Chef prudent et sage, homme de doctrine et de discipline, Léon I° s'entoure de conseillers avisés, choisis parmi les spécialistes des grandes questions comme le moine Prosper d'Aquitaine, polémiste vigoureux contre Cassien et Vincent de Lérins, et viscéralement anti-pélagien.

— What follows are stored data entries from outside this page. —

Lemma complete_effect c l s g a3 a4 a5 a6 a7 t f :
  slots_ok f → clock_ok t →
  spec (completeScript (key_name (ChallengeOf c)) (key_name (CompletedBy l)) (key_name (SessionOf s))
          (key_name (SessionsOf g)) l s a3 a4 a5 a6 a7 (Itoa session_ttl)) t f (complete_post c l s g a3 a4 a5 a6 a7 t f).
Proof using All. unfold complete_post.
  intros Hf Ht. unfold completeScript. apply spec_bind, spec_GET.
  pose proof (Hf (CompletedBy l)) as Hc. cbn in Hc.
  destruct (f (CompletedBy l)) as [[v d]|] eqn:El.
  { rewrite (Hc v d eq_refl). rewrite bool_decide_true by done. apply spec_ret. left. by split_and!. }
  rewrite bool_decide_false by done.
  apply spec_bind. eapply spec_HGET; [by apply challenge_hash|].
  case_bool_decide as Hl; cbn [negb]; [|apply spec_ret; by right; left].
  apply spec_bind, spec_TIME, spec_bind, spec_tonumber; [done|].
  apply spec_bind. eapply spec_HSET; [by apply session_hash|]. intros _.
  cbn [foldl]. rewrite (proj2 (hash_put _ _ (insert_non_empty _ _ _))).
  apply spec_bind, spec_PEXPIRE; [done|]. intros _. rewrite upd_eq. cbn [expiring].
  apply spec_bind. eapply spec_SADD; [look; by apply members_set|]. intros _. rewrite put_member.
  apply spec_bind, spec_PEXPIRE; [done|]. intros _. look. cbn [expiring].
  apply spec_bind, spec_SET_PX; [done|]. apply spec_bind, spec_DEL. intros _.
  apply spec_ret. right. right. split_and!; [done..|]. intros k.
  unfold completed, upd. repeat (case_decide; [done|]). done.
Qed.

Dans ses homélies, en style elliptique, il commente l'année liturgique en formules lapidaires. On cite comme exemple de beau latin et de commentaire intériorisé, son fameux sermon sur Noël. « Aujourd'hui, frères bien-aimés, Notre-Seigneur est né. Réjouissons-nous ! Nulle tristesse n'est de mise, le jour où l'on célèbre : naissance de la vie, abolition de la peur causée par la mort, éternité promise... Le Verbe divin, Dieu lui-même, s'est fait homme pour délivrer l'homme de la mort éternelle. Pour ce faire, il s'est abaissé jusqu'à nous, mais sans rien perdre de sa majesté. Il est devenu ce qu'il n'était pas, tout en demeurant tout ce qu'il était. Il unit donc la forme de l'esclave à la forme dans laquelle il est égal à Dieu le Père. De la sorte, il a lié entre elles deux natures, de telle façon qu'il n'a pas détruit la nature inférieure par sa glorification et n'a pas amoindri la nature supérieure par l'addition de l'autre.[8] » A travers même la traduction, les plus délicats détectent et apprécient les procédés rhétoriques : parallèles et antithèses, assonances et clausules... Il en est de même du célèbre sermon sur la Passion. « La glorieuse passion de Notre-Seigneur, apparaît spécialement admirable par son mystère d'humilité... En effet, la toute-puissance du Fils de Dieu, source de son égalité avec le Père dans l'unité d'essence, aurait pu soustraire le genre humain à l'esclavage du diable par le seul commandement de sa volonté. Mais il était pleinement conforme aux œuvres divines que l'hostilité et la malignité de l'ennemi fussent vaincues par cela même qu'elles avaient vaincu, que la liberté fût restaurée par la nature même qui nous avait tous jetés dans l'esclavage... Dans cette union entre la créature et son créateur, rien ne manqua à la nature divine, rien d'humain ne manque à celle qu'il assumait.[9] »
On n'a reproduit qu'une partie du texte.